Material shown:
----

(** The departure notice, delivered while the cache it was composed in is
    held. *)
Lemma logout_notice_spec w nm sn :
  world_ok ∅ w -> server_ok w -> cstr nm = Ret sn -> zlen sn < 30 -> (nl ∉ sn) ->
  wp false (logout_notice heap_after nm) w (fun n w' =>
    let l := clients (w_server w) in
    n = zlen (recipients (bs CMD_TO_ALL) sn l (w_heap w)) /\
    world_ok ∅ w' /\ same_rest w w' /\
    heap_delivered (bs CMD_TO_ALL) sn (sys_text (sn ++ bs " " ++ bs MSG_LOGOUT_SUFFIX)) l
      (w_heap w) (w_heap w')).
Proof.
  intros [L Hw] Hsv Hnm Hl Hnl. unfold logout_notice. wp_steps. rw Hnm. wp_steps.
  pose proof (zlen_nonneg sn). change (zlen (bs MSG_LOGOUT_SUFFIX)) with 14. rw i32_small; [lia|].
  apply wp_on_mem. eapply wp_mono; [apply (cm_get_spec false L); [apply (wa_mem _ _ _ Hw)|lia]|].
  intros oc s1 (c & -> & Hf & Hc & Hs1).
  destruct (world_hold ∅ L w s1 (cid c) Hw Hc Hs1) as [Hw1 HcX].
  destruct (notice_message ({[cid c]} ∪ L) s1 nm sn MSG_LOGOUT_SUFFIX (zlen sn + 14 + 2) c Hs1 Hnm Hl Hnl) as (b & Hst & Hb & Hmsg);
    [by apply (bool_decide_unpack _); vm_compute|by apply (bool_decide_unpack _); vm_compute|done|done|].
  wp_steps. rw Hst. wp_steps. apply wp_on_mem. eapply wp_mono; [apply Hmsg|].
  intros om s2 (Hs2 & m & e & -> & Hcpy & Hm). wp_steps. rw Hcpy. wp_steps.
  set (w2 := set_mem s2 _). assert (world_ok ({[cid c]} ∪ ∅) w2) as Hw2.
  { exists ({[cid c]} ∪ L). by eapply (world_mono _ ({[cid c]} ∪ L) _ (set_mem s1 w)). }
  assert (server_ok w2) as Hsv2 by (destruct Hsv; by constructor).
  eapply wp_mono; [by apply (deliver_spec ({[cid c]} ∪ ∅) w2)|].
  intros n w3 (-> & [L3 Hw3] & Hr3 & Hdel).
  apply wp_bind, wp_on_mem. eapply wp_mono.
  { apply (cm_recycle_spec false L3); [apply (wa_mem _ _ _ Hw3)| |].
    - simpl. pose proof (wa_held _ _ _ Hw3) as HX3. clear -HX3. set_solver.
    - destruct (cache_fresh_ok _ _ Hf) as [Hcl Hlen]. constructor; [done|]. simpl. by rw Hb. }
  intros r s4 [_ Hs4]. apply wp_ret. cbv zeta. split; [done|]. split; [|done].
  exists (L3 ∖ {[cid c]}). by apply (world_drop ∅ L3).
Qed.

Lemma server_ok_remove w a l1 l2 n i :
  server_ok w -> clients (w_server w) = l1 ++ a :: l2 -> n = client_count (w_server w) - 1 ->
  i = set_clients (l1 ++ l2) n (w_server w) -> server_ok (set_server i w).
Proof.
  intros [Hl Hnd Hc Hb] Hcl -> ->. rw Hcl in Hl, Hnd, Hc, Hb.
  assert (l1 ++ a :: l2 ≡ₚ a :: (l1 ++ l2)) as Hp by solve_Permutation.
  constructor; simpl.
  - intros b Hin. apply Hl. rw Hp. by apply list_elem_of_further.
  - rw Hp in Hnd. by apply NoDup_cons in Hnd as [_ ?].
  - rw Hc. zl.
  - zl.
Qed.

----

Task details: I need every line of the material that includes "destruct", so please copy them out.

Response area:
  destruct (world_hold ∅ L w s1 (cid c) Hw Hc Hs1) as [Hw1 HcX].
  destruct (notice_message ({[cid c]} ∪ L) s1 nm sn MSG_LOGOUT_SUFFIX (zlen sn + 14 + 2) c Hs1 Hnm Hl Hnl) as (b & Hst & Hb & Hmsg);
  assert (server_ok w2) as Hsv2 by (destruct Hsv; by constructor).
    - destruct (cache_fresh_ok _ _ Hf) as [Hcl Hlen]. constructor; [done|]. simpl. by rw Hb. }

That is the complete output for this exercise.